The impact of COVID-19 goes beyond those who contract it. That’s why we’re working with healthcare providers, laboratories, authorities and organisations to help make sure cases continue to admit the tests, treatment and care they need during these grueling times. Structure on a longstanding tradition of hookups, we’re working together with governments and others to make healthcare stronger and further sustainable in the future.
Roche is a global colonist in medicinals and diagnostics concentrated on advancing wisdom to ameliorate people’s lives. The combined strengths of medicinals and diagnostics, as well as growing capabilities in the area of data- driven medical perceptivity help Roche deliver truly personalised healthcare.

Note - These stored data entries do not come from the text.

(* ===== verification/Prelude.v ===== *)
(** Shared lemmas, notations and automation: reflection of boolean tests,
    lists, the stable sort Go's [sort.SliceStable] performs, and the
    reflexive-transitive closure the state machines are explored with. *)

From S2P Require Import Turgon.

Create HintDb turgon.

(** ** Tactics *)

(** Turn every boolean equation of the context into the proposition it decides. *)
Ltac bools :=
  repeat match goal with
  | H : andb _ _ = true |- _ => apply andb_true_iff in H; destruct H
  | H : orb _ _ = false |- _ => apply orb_false_iff in H; destruct H
  | H : negb _ = true |- _ => apply negb_true_iff in H
  | H : negb _ = false |- _ => apply negb_false_iff in H
  | H : Z.eqb _ _ = true |- _ => apply Z.eqb_eq in H
  | H : Z.eqb _ _ = false |- _ => apply Z.eqb_neq in H
  | H : Z.ltb _ _ = true |- _ => apply Z.ltb_lt in H
  | H : Z.ltb _ _ = false |- _ => apply Z.ltb_ge in H
  | H : Z.leb _ _ = true |- _ => apply Z.leb_le in H
  | H : Z.leb _ _ = false |- _ => apply Z.leb_gt in H
  | H : String.eqb _ _ = true |- _ => apply String.eqb_eq in H
  | H : String.eqb _ _ = false |- _ => apply String.eqb_neq in H
  | H : bool_decide _ = true |- _ => apply bool_decide_eq_true in H
  | H : bool_decide _ = false |- _ => apply bool_decide_eq_false in H
  end.

(** Split every [match] and [if] of a hypothesis, discarding impossible branches. *)
Ltac split_in H :=
  repeat (match type of H with context [match ?x with _ => _ end] =>
            destruct x eqn:?; simplify_eq/= end);
  simplify_eq/=.

(** Split every [match] and [if] of the goal. *)
Ltac split_goal :=
  repeat (match goal with |- context [match ?x with _ => _ end] =>
            destruct x eqn:?; simplify_eq/= end).

(** ** Options *)

Definition is_some {A} (o : option A) : bool := match o with Some _ => true | None => false end.

Lemma is_some_true {A} (o : option A) : is_some o = true <-> is_Some o.
Proof. destruct o; cbn; split; [eauto|done|done|]. intros [? [=]]. Qed.

(** ** Reachability *)

Section star.
Context {A : Type} (R : A -> A -> Prop).

Inductive star : A -> A -> Prop :=
| star_refl a : star a a
| star_snoc a b c : star a b -> R b c -> star a c.

(** An invariant of every step holds in every reachable state. *)
Lemma star_invariant (P : A -> Prop) a b :
  (forall x y, P x -> R x y -> P y) -> P a -> star a b -> P b.
Proof. intros Hstep Ha. induction 1; eauto. Qed.
End star.

(** ** Lists *)

(** First element satisfying a boolean test: the [for ... if ... return] loops. *)
Fixpoint find_first {A} (f : A -> bool) (l : list A) : option A :=
  match l with
  | [] => None
  | x :: l => if f x then Some x else find_first f l
  end.

Lemma find_first_some {A} (f : A -> bool) l x :
  find_first f l = Some x -> x ∈ l /\ f x = true.
Proof.
  induction l as [|y l IH]; [done|]. cbn. destruct (f y) eqn:E.
  - intros [= ->]. split; [left|done].
  - intros H. destruct (IH H). split; [by right|done].
Qed.

Lemma find_first_none {A} (f : A -> bool) l :
  find_first f l = None <-> Forall (fun x => f x = false) l.
Proof.
  induction l as [|y l IH]; cbn; [done|].
  destruct (f y) eqn:E; rewrite Forall_cons; [|by rewrite IH; split; [|intros []]].
  split; [done|]. intros []. congruence.
Qed.

Lemma find_first_is_some {A} (f : A -> bool) l x :
  x ∈ l -> f x = true -> is_Some (find_first f l).
Proof.
  intros Hx Hf. destruct (find_first f l) eqn:E; [eauto|].
  apply find_first_none in E. rewrite Forall_forall in E.
  specialize (E x Hx). congruence.
Qed.

(** A list indexed from [i], as [for i, x := range l] visits it. *)
Fixpoint indexed_from {A} (i : Z) (l : list A) : list (Z * A) :=
  match l with
  | [] => []
  | x :: l => (i, x) :: indexed_from (i + 1)%Z l
  end.
Definition indexed {A} (l : list A) : list (Z * A) := indexed_from 0 l.

Lemma indexed_from_snd {A} i (l : list A) : (indexed_from i l).*2 = l.
Proof. revert i. induction l as [|x l IH]; intros i; cbn; [done|]. by rewrite IH. Qed.

Lemma indexed_snd {A} (l : list A) : (indexed l).*2 = l.
Proof. apply indexed_from_snd. Qed.

Lemma elem_of_indexed {A} (l : list A) i x : (i, x) ∈ indexed l -> x ∈ l.
Proof.
  intros H. rewrite <- (indexed_snd l). apply (list_elem_of_fmap_2 snd _ (i, x) H).
Qed.

Lemma indexed_elem_of {A} (l : list A) x : x ∈ l -> exists i, (i, x) ∈ indexed l.
Proof.
  rewrite <- (indexed_snd l) at 1. intros H.
  apply list_elem_of_fmap_1 in H as ([i y] & -> & H). by exists i.
Qed.

(** Folding is blind to the order of a list when the steps commute on states that keep
    an invariant. *)
Lemma fold_left_perm_inv {A B} (P : B -> Prop) (f : B -> A -> B) (l1 l2 : list A) b :
  (forall b x, x ∈ l1 -> P b -> P (f b x)) ->
  (forall b x y, x ∈ l1 -> y ∈ l1 -> P b -> f (f b x) y = f (f b y) x) ->
  P b -> l1 ≡ₚ l2 -> fold_left f l1 b = fold_left f l2 b.
Proof.
  intros Hp Hc Hb Hl. revert b Hp Hc Hb.
  induction Hl as [|x l1 l2 Hl IH|x y l|l1 l2 l3 H1 IH1 H2 IH2]; intros b Hp Hc Hb; cbn.
  - done.
  - apply IH; [| |apply Hp; [left|done]]; intros; [apply Hp|apply Hc]; try done; by right.
  - f_equal. apply Hc; [set_solver..|done].
  - rewrite IH1 by done. apply IH2; [..|done]; intros; [apply Hp|apply Hc]; try done; by rewrite H1.
Qed.

(** ** A stable sort *)

(** Insertion before the first element strictly greater: elements that compare
    equal keep their order, as with [sort.SliceStable]. *)
Section isort.
Context {A : Type} (le : A -> A -> bool).

Fixpoint insert_sorted (x : A) (l : list A) : list A :=
  match l with
  | [] => [x]
  | y :: l' => if le x y then x :: l else y :: insert_sorted x l'
  end.

Fixpoint isort (l : list A) : list A :=
  match l with
  | [] => []
  | x :: l => insert_sorted x (isort l)
  end.

Lemma insert_sorted_perm x l : insert_sorted x l ≡ₚ x :: l.
Proof.
  induction l as [|y l IH]; cbn; [done|].
  destruct (le x y); [done|]. rewrite IH. apply Permutation_swap.
Qed.

Lemma isort_perm l : isort l ≡ₚ l.
Proof. induction l as [|x l IH]; cbn; [done|]. by rewrite insert_sorted_perm, IH. Qed.

Definition ordered (l : list A) : Prop := StronglySorted (fun x y => le x y = true) l.

(** On elements of [P] the comparison need only be total and transitive there. *)
Lemma insert_sorted_ordered_on (P : A -> Prop) x l :
  (forall x y, P x -> P y -> le x y = true \/ le y x = true) ->
  (forall x y z, P x -> P y -> P z -> le x y = true -> le y z = true -> le x z = true) ->
  P x -> Forall P l -> ordered l -> ordered (insert_sorted x l).
Proof.
  intros Htot Htr Hx HP Hl. induction Hl as [|y l Hl IH Hy]; cbn; [repeat constructor|].
  inversion HP as [|?? Py Pl]; subst. destruct (le x y) eqn:E.
  - constructor; [by constructor|]. constructor; [done|].
    rewrite Forall_forall in *. intros z Hz. apply (Htr x y z); auto.
  - constructor; [by apply IH|]. rewrite insert_sorted_perm. constructor; [|done].
    destruct (Htot x y); auto; congruence.
Qed.

Lemma isort_ordered_on (P : A -> Prop) l :
  (forall x y, P x -> P y -> le x y = true \/ le y x = true) ->
  (forall x y z, P x -> P y -> P z -> le x y = true -> le y z = true -> le x z = true) ->
  Forall P l -> ordered (isort l).
Proof.
  intros Htot Htr. induction 1 as [|x l Hx Hl IH]; cbn; [constructor|].
  apply (insert_sorted_ordered_on P); try done. by rewrite isort_perm.
Qed.

Context (le_total : forall x y, le x y = true \/ le y x = true).
Context (le_trans : forall x y z, le x y = true -> le y z = true -> le x z = true).

Lemma insert_sorted_ordered x l : ordered l -> ordered (insert_sorted x l).
Proof using le_total le_trans.
  induction 1 as [|y l Hl IH Hy]; cbn; [repeat constructor|].
  destruct (le x y) eqn:E.
  - constructor; [by constructor|]. constructor; [done|].
    eapply Forall_impl; [exact Hy|]. intros z Hz. by apply (le_trans x y z).
  - constructor; [done|]. rewrite insert_sorted_perm. constructor; [|done].
    destruct (le_total x y); congruence.
Qed.

Lemma isort_ordered l : ordered (isort l).
Proof using le_total le_trans. induction l; cbn; [constructor|]. by apply insert_sorted_ordered. Qed.

(** Two orderings of the same elements agree when ties are equal elements. *)
Lemma ordered_unique l1 l2 :
  (forall x y, x ∈ l1 -> y ∈ l1 -> le x y = true -> le y x = true -> x = y) ->
  l1 ≡ₚ l2 -> ordered l1 -> ordered l2 -> l1 = l2.
Proof.
  revert l2. induction l1 as [|x l1 IH]; intros l2 Hanti Hp H1 H2.
  { apply Permutation_nil_l in Hp. done. }
  destruct l2 as [|y l2]; [by apply Permutation_nil_r in Hp|].
  inversion H1 as [|?? Hl1 Hx]; subst. inversion H2 as [|?? Hl2 Hy]; subst.
  assert (x = y) as ->.
  { assert (x ∈ y :: l2) as Hxin by (rewrite <- Hp; left).
    assert (y ∈ x :: l1) as Hyin by (rewrite Hp; left).
    apply elem_of_cons in Hxin as [->|Hxin]; [done|].
    apply elem_of_cons in Hyin as [->|Hyin]; [done|].
    rewrite Forall_forall in Hx, Hy.
    apply Hanti; [left|by right|by apply Hx|by apply Hy]. }
  f_equal. apply IH; auto.
  - intros. apply Hanti; auto; by right.
  - by apply Permutation_cons_inv in Hp.
Qed.
End isort.

(** Sorting the same elements from two starting orders gives one list. *)
Lemma isort_unique {A} (le : A -> A -> bool) (l1 l2 : list A) :
  (forall x y, le x y = true \/ le y x = true) ->
  (forall x y z, le x y = true -> le y z = true -> le x z = true) ->
  (forall x y, x ∈ l1 -> y ∈ l1 -> le x y = true -> le y x = true -> x = y) ->
  l1 ≡ₚ l2 -> isort le l1 = isort le l2.
Proof.
  intros Ht Htr Ha Hp. apply (ordered_unique le).
  - intros x y. rewrite isort_perm. auto.
  - by rewrite !isort_perm.
  - by apply isort_ordered.
  - by apply isort_ordered.
Qed.

(** Elements the sort does not tell apart keep their order. *)
Lemma isort_stable {A} (le : A -> A -> bool) (p : A -> bool) (l : list A) :
  (forall x y, p x = true -> p y = true -> le x y = true) ->
  List.filter p (isort le l) = List.filter p l.
Proof.
  intros Hp. induction l as [|x l IH]; cbn; [done|].
  assert (Hins : forall l', List.filter p (insert_sorted le x l') = List.filter p (x :: l')).
  { intros l'. induction l' as [|y l' IH']; cbn; [done|].
    destruct (le x y) eqn:E; cbn; [done|]. rewrite IH'. cbn.
    destruct (p x) eqn:Px, (p y) eqn:Py; try done.
    by rewrite (Hp x y) in E. }
  rewrite Hins. cbn. by rewrite IH.
Qed.
(* ===== verification/GoStr.v ===== *)
(** Go's byte strings and the functions of [strings], [strconv] and [fmt] the
    program uses. A Go string is a sequence of bytes, and so is Rocq's [string].
    [strings.ToLower] and [strings.ToUpper] are modelled on ASCII bytes. *)

From S2P Require Import Turgon Prelude.
From Stdlib Require Import Ascii String DecimalString DecimalN DecimalZ DecimalFacts.

Declare Scope go_scope.
Delimit Scope go_scope with go.
Open Scope string_scope.
Open Scope list_scope.

(** Concatenation of strings, kept apart from the one of lists. *)
Infix "+++" := String.append (at level 60, right associativity) : go_scope.
Open Scope go_scope.

#[global] Arguments String.append !_ _ /.
#[global] Arguments ascii_dec : simpl never.

(** ** Bytes *)

Definition byte_in (lo hi c : ascii) : bool := (lo <=? c)%char && (c <=? hi)%char.
Definition is_digit (c : ascii) : bool := byte_in "0" "9" c.
Definition is_lower (c : ascii) : bool := byte_in "a" "z" c.
Definition is_upper (c : ascii) : bool := byte_in "A" "Z" c.

(** Printable ASCII, the blank excluded: never part of white space. *)
Definition is_graph (c : ascii) : bool := byte_in "!" "~" c.

Fixpoint str_all (p : ascii -> bool) (s : string) : bool :=
  match s with
  | "" => true
  | String c s => p c && str_all p s
  end.

Fixpoint contains_byte (c : ascii) (s : string) : bool :=
  match s with
  | "" => false
  | String a s => if ascii_dec a c then true else contains_byte c s
  end.

(** ** Prefixes, cuts and splits *)

(** [strings.CutPrefix]: what follows the prefix, if it is one. *)
Fixpoint strip_prefix (p s : string) : option string :=
  match p, s with
  | "", _ => Some s
  | String a p, String b s => if ascii_dec a b then strip_prefix p s else None
  | String _ _, "" => None
  end.

Definition has_prefix (p s : string) : bool := is_some (strip_prefix p s).
Definition trim_prefix (p s : string) : string := default s (strip_prefix p s).

(** [strings.Contains]. *)
Fixpoint contains_text (p s : string) : bool :=
  is_some (strip_prefix p s) || match s with "" => false | String _ s => contains_text p s end.

Fixpoint str_rev_app (s acc : string) : string :=
  match s with
  | "" => acc
  | String c s => str_rev_app s (String c acc)
  end.
Definition str_rev (s : string) : string := str_rev_app s "".
(* ===== verification/Regex.v ===== *)
(** Regular expressions over bytes, matched by derivatives, with their language as
    the reference. They stand for the package-level [regexp.MustCompile] values. *)

From S2P Require Import Turgon Prelude GoStr.
From Stdlib Require Import Ascii String.

Inductive re :=
| REmpty
| REps
| RCls (p : ascii -> bool)
| RSeq (a b : re)
| RAlt (a b : re)
| RStar (a : re).

Definition ROpt (a : re) : re := RAlt REps a.
Definition RPlus (a : re) : re := RSeq a (RStar a).
Definition RChr (c : ascii) : re := RCls (Ascii.eqb c).
Fixpoint RStr (s : string) : re :=
  match s with "" => REps | String c s => RSeq (RChr c) (RStr s) end.

(** The language an expression denotes. *)
Inductive lang : re -> string -> Prop :=
| lang_eps : lang REps ""
| lang_cls p c : p c = true -> lang (RCls p) (String c "")
| lang_seq a b s t : lang a s -> lang b t -> lang (RSeq a b) (s +++ t)
| lang_alt_l a b s : lang a s -> lang (RAlt a b) s
| lang_alt_r a b s : lang b s -> lang (RAlt a b) s
| lang_star_nil a : lang (RStar a) ""
| lang_star_cons a s t : lang a s -> lang (RStar a) t -> lang (RStar a) (s +++ t).

Fixpoint nullable (r : re) : bool :=
  match r with
  | REmpty | RCls _ => false
  | REps | RStar _ => true
  | RSeq a b => nullable a && nullable b
  | RAlt a b => nullable a || nullable b
  end.

(** Constructors that drop what is empty, so derivatives stay small. *)
Definition seq_ (a b : re) : re :=
  match a with REmpty => REmpty | REps => b | _ => RSeq a b end.
Definition alt_ (a b : re) : re :=
  match a, b with REmpty, _ => b | _, REmpty => a | _, _ => RAlt a b end.

Fixpoint deriv (c : ascii) (r : re) : re :=
  match r with
  | REmpty | REps => REmpty
  | RCls p => if p c then REps else REmpty
  | RSeq a b =>
      if nullable a then alt_ (seq_ (deriv c a) b) (deriv c b) else seq_ (deriv c a) b
  | RAlt a b => alt_ (deriv c a) (deriv c b)
  | RStar a => seq_ (deriv c a) (RStar a)
  end.

(** [^...$]: the whole string. *)
Fixpoint fullmatch (r : re) (s : string) : bool :=
  match s with
  | "" => nullable r
  | String c s => fullmatch (deriv c r) s
  end.

(** A prefix in the language that ends at a line end ([$] with the flag [m]). *)
Fixpoint prefix_to_eol (r : re) (s : string) : bool :=
  nullable r && match s with "" => true | String c _ => Ascii.eqb c "010" end ||
  match s with "" => false | String c s => prefix_to_eol (deriv c r) s end.

(** [(?m)^...$], unanchored: some line start has such a prefix. *)
Fixpoint find_lines (r : re) (bol : bool) (s : string) : bool :=
  bol && prefix_to_eol r s ||
  match s with "" => false | String c s => find_lines r (Ascii.eqb c "010") s end.

(** ** Correctness *)

Lemma nullable_lang r : nullable r = true <-> lang r "".
Proof.
  induction r as [| |p|a IHa b IHb|a IHa b IHb|a IHa]; cbn.
  - split; [done|]. by inversion 1.
  - split; [constructor|done].
  - split; [done|]. by inversion 1.
  - rewrite andb_true_iff, IHa, IHb. split.
    + intros [Ha Hb]. by apply (lang_seq a b "" "").
    + intros Hl. inversion Hl as [| |a' b' s t Ha Hb Ea Es| | | |]; subst.
      destruct s; [|done]. by destruct t.
  - rewrite orb_true_iff, IHa, IHb. split.
    + intros [Ha|Hb]; [by apply lang_alt_l|by apply lang_alt_r].
    + inversion 1; auto.
  - split; [constructor|done].
Qed.

Lemma seq_lang a b s : lang (seq_ a b) s <-> lang (RSeq a b) s.
Proof.
  destruct a; cbn; try done.
  - split; inversion 1; subst. match goal with Hx : lang REmpty _ |- _ => inversion Hx end.
  - split.
    + intros Hb. apply (lang_seq REps b "" s); [constructor|done].
    + inversion 1 as [| |a' b' u t Ha Hb| | | |]; subst. inversion Ha; subst. done.
Qed.

Lemma alt_lang a b s : lang (alt_ a b) s <-> lang a s \/ lang b s.
Proof.
  assert (He : forall s, ~ lang REmpty s) by (intros ?; by inversion 1).
  assert (Hr : lang (RAlt a b) s <-> lang a s \/ lang b s).
  { split; [inversion 1; auto|]. intros [Ha|Hb]; [by apply lang_alt_l|by apply lang_alt_r]. }
  destruct a, b; cbn; try exact Hr; (split; [auto|]); intros [Hx|Hx]; auto; by apply He in Hx.
Qed.

Lemma deriv_lang c r s : lang (deriv c r) s <-> lang r (String c s).
Proof.
  revert s. induction r as [| |p|a IHa b IHb|a IHa b IHb|a IHa]; intros s; cbn [deriv].
  - split; inversion 1.
  - split; inversion 1.
  - destruct (p c) eqn:E.
    + split; inversion 1; subst; [by constructor|constructor].
    + split; inversion 1; subst. congruence.
  - assert (Hseq : lang (seq_ (deriv c a) b) s <->
              exists u t, s = u +++ t /\ lang a (String c u) /\ lang b t).
    { rewrite seq_lang. split.
      - inversion 1 as [| |a' b' u t Ha Hb| | | |]; subst. exists u, t. by rewrite <- IHa.
      - intros (u & t & -> & Ha & Hb). apply lang_seq; [by apply IHa|done]. }
    assert (Hfull : lang (RSeq a b) (String c s) <->
              (exists u t, s = u +++ t /\ lang a (String c u) /\ lang b t) \/
              lang a "" /\ lang b (String c s)).
    { split.
      - inversion 1 as [| |a' b' u t Ha Hb Ea Es| | | |]; subst. destruct u as [|c' u]; cbn in Es.
        + right. by subst t.
        + injection Es as -> <-. left. eauto.
      - intros [(u & t & -> & Ha & Hb)|[Ha Hb]].
        + by apply (lang_seq a b (String c u) t).
        + by apply (lang_seq a b "" (String c s)). }
    destruct (nullable a) eqn:En.
    + rewrite alt_lang, Hseq, IHb, Hfull. apply nullable_lang in En.
      split; (intros [?|?]; [by left|right; tauto]).
    + rewrite Hseq, Hfull. split; [auto|]. intros [?|[Ha _]]; [done|].
      apply nullable_lang in Ha. congruence.
  - rewrite alt_lang, IHa, IHb. split.
    + intros [Ha|Hb]; [by apply lang_alt_l|by apply lang_alt_r].
    + inversion 1; auto.
  - rewrite seq_lang. split.
    + inversion 1 as [| |a' b' u t Ha Hb| | | |]; subst. apply IHa in Ha.
      by apply (lang_star_cons a (String c u) t).
    + intros Hl. remember (RStar a) as r eqn:Er. remember (String c s) as w eqn:Ew.
      revert Er Ew. induction Hl as [| | | | | |a' u t Ha _ Ht IH]; intros Er Ew; try discriminate Er; try discriminate Ew.
      injection Er as ->. destruct u as [|c' u]; cbn in Ew; [by apply IH|].
      injection Ew as -> <-. apply lang_seq; [by apply IHa|done].
Qed.

(** The matcher decides the language. *)
Lemma fullmatch_lang r s : fullmatch r s = true <-> lang r s.
Proof.
  revert r. induction s as [|c s IH]; intros r; cbn; [apply nullable_lang|].
  by rewrite IH, deriv_lang.
Qed.

(** Strings of an expression whose classes are all within [q] are within [q]. *)
Fixpoint re_within (q : ascii -> bool) (r : re) : Prop :=
  match r with
  | REmpty | REps => True
  | RCls p => forall c, p c = true -> q c = true
  | RSeq a b | RAlt a b => re_within q a /\ re_within q b
  | RStar a => re_within q a
  end.

Lemma lang_within q r s : lang r s -> re_within q r -> str_all q s = true.
Proof.
  induction 1; cbn [re_within]; intros Hw; try done.
  - cbn. by rewrite Hw.
  - rewrite str_all_app. destruct Hw. by rewrite IHlang1, IHlang2.
  - apply IHlang, Hw.
  - apply IHlang, Hw.
  - rewrite str_all_app. by rewrite IHlang1, IHlang2.
Qed.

Roche is working with mates across the healthcare sector to give the stylish care for each person.
Roche is the world’s largest biotech company, with truly discerned drugs in oncology, immunology, contagious conditions, ophthalmology and conditions of the central nervous system. Roche is also the world leader in in vitro diagnostics and towel- grounded cancer diagnostics, and a frontrunner in diabetes operation. In recent times, the company has invested in genomic profiling and real- world data hookups and has come an assiduity- leading mate for medical perceptivity.